**EXERCISE DESCRIPTION**
Filter the data below for the string "mkTenantsDb" and copy each matching line.

(DATA TO USE)

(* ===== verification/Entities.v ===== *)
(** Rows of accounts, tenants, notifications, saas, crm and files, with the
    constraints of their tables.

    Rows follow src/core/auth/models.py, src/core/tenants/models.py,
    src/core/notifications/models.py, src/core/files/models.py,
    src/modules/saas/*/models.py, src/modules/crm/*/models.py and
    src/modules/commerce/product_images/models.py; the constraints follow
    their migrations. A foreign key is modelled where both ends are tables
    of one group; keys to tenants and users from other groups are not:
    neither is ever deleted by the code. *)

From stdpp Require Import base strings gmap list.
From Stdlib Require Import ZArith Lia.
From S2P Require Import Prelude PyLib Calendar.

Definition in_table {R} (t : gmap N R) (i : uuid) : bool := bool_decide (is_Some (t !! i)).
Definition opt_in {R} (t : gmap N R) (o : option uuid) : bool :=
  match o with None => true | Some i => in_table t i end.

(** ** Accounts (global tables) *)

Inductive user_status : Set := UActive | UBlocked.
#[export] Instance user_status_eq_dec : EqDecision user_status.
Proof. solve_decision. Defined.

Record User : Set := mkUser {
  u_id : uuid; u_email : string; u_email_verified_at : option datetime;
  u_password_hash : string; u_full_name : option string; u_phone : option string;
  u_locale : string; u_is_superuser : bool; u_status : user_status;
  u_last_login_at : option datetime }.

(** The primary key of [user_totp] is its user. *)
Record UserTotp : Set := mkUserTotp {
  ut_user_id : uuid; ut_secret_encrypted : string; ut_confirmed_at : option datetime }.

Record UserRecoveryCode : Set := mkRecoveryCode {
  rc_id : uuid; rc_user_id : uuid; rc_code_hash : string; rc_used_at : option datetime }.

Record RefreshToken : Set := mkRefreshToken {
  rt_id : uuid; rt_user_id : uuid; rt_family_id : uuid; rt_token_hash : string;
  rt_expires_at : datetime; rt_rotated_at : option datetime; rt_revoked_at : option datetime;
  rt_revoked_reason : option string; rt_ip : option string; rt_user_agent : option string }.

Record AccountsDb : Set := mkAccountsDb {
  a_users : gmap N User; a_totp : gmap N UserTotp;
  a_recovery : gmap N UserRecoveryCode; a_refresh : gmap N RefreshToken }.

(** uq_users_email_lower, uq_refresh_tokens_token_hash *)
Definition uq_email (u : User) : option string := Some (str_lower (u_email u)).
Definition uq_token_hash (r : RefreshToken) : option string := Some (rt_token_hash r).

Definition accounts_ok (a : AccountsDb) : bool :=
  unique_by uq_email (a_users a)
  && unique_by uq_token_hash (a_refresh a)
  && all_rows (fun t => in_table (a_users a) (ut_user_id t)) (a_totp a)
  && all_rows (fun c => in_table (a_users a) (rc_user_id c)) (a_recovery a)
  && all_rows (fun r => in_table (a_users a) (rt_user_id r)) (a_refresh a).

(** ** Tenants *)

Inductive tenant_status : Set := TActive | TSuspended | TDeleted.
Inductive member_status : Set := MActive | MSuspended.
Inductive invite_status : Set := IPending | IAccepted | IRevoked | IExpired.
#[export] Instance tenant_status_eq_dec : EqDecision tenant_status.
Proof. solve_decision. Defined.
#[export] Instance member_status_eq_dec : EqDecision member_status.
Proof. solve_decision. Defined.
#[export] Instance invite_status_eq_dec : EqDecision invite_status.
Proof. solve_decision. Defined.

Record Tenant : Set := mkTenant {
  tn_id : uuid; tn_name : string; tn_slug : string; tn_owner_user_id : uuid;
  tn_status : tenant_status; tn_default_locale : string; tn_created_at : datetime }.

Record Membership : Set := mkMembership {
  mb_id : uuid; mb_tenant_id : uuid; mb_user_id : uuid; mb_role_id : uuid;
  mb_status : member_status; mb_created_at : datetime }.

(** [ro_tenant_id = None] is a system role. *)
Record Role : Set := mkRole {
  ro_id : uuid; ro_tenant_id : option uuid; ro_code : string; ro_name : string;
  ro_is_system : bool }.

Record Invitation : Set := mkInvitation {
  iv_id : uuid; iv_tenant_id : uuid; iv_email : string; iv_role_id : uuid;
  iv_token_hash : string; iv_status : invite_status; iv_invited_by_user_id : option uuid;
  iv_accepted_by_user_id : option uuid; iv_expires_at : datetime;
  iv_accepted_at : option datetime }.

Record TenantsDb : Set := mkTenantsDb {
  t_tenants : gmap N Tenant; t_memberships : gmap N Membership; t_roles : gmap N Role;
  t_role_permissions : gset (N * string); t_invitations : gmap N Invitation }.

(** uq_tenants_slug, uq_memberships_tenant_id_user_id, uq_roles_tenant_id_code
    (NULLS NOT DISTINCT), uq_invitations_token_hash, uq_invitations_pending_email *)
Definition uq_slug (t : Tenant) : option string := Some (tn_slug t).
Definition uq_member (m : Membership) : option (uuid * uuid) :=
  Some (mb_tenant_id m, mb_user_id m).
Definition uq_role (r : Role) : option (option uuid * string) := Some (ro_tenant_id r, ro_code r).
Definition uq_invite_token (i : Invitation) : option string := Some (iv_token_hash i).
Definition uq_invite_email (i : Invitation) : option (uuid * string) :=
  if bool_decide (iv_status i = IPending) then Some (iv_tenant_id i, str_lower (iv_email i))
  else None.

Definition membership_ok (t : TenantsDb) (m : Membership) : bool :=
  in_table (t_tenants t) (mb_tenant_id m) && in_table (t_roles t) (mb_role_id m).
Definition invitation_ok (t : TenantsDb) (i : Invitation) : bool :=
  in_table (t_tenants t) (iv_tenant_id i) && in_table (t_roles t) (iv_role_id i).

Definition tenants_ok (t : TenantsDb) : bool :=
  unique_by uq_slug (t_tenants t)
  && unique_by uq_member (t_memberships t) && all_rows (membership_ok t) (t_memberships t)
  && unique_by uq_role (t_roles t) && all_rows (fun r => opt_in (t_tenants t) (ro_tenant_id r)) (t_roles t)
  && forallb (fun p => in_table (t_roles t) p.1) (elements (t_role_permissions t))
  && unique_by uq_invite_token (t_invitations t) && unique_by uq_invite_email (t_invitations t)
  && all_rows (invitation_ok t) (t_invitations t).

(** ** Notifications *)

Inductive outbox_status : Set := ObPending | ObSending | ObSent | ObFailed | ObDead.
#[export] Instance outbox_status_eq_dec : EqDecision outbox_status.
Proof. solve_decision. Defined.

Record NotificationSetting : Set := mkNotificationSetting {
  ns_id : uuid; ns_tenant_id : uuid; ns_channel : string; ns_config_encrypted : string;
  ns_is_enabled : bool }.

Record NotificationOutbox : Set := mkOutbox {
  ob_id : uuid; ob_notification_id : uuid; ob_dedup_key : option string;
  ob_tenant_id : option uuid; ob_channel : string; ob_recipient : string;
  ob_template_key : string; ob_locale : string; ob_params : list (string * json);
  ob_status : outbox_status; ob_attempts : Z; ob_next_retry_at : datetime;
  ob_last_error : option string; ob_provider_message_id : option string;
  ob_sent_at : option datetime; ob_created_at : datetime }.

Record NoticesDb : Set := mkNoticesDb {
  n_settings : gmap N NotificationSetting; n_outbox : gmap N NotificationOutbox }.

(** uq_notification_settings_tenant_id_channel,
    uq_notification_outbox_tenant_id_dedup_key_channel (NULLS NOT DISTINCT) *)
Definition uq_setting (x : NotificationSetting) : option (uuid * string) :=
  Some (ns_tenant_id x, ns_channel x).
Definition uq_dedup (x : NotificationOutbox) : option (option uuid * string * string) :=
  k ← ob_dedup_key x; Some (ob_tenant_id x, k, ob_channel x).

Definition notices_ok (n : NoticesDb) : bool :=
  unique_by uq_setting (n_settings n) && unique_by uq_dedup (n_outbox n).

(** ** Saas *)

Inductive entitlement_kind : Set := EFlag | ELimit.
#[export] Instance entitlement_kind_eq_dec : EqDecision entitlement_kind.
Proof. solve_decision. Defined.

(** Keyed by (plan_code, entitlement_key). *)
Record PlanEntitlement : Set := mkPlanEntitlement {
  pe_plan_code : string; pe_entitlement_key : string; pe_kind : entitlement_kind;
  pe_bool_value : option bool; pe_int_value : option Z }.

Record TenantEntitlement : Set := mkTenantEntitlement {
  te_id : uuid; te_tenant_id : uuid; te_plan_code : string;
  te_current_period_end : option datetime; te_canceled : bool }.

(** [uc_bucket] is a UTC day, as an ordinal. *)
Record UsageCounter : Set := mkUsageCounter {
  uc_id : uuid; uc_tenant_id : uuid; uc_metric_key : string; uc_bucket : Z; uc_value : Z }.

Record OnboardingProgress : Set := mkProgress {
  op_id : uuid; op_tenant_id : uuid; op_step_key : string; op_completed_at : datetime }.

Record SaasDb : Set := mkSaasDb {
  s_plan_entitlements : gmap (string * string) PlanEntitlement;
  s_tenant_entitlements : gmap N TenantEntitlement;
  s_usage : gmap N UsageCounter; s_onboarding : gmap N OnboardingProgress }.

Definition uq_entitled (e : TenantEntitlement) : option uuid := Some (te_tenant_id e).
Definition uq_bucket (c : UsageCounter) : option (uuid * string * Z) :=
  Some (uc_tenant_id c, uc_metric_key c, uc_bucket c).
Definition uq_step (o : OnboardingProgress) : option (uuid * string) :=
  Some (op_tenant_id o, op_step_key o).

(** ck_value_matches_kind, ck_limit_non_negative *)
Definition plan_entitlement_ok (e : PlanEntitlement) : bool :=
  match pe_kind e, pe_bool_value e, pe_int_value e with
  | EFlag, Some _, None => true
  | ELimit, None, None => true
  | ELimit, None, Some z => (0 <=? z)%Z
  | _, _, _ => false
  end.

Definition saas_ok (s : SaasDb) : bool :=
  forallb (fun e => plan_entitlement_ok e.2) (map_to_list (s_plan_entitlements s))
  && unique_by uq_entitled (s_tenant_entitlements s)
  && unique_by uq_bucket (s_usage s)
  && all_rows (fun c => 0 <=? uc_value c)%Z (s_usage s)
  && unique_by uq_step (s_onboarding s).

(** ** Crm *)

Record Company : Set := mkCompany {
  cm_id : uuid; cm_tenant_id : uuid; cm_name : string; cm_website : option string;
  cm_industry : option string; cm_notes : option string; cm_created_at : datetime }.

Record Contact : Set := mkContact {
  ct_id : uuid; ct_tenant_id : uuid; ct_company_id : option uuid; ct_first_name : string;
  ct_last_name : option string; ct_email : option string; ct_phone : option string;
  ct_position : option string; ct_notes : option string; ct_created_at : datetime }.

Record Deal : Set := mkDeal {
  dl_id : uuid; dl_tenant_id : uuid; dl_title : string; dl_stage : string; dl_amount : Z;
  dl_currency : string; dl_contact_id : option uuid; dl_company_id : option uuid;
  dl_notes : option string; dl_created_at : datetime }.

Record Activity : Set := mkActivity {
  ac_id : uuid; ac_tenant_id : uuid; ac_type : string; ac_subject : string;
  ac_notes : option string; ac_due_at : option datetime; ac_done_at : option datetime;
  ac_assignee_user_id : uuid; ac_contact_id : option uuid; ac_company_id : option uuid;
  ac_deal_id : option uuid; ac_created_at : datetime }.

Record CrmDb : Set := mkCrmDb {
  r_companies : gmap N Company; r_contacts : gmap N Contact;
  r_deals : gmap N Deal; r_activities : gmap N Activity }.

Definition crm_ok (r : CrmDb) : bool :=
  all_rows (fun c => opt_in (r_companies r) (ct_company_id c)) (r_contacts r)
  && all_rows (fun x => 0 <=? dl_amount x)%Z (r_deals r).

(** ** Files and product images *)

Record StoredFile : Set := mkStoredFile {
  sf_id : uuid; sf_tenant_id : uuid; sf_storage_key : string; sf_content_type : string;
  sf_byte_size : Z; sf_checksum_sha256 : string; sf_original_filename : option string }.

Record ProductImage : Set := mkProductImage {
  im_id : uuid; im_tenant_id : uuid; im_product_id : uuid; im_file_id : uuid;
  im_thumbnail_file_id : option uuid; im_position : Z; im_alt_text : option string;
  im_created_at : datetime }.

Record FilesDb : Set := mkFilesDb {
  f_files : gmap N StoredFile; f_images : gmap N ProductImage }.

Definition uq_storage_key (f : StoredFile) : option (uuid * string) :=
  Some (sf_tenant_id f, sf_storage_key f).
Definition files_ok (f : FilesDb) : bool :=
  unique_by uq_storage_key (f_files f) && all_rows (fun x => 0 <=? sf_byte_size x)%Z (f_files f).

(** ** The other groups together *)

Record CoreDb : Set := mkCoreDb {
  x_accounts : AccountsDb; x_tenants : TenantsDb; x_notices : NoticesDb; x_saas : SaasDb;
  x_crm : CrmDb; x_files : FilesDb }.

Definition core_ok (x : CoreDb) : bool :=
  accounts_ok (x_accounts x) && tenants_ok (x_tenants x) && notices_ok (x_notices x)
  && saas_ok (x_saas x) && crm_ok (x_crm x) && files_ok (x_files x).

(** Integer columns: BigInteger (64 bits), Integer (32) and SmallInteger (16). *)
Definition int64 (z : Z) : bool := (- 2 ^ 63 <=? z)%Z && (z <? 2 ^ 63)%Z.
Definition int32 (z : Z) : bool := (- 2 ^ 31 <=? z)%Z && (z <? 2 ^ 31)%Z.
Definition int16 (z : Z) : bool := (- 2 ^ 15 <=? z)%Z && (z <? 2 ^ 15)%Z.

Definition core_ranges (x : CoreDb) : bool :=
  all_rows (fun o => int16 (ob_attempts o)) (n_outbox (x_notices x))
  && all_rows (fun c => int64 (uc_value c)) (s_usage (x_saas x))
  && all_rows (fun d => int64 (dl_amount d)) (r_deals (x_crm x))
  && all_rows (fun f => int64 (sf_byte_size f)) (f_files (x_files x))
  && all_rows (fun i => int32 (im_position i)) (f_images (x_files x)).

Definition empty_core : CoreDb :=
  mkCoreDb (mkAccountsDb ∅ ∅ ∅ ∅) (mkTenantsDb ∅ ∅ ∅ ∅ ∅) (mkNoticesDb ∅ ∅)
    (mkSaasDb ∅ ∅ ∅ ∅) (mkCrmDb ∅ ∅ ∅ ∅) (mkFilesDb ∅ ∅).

(End DATA TO USE)

**ANSWER TO THIS EXERCISE**
Record TenantsDb : Set := mkTenantsDb {
  mkCoreDb (mkAccountsDb ∅ ∅ ∅ ∅) (mkTenantsDb ∅ ∅ ∅ ∅ ∅) (mkNoticesDb ∅ ∅)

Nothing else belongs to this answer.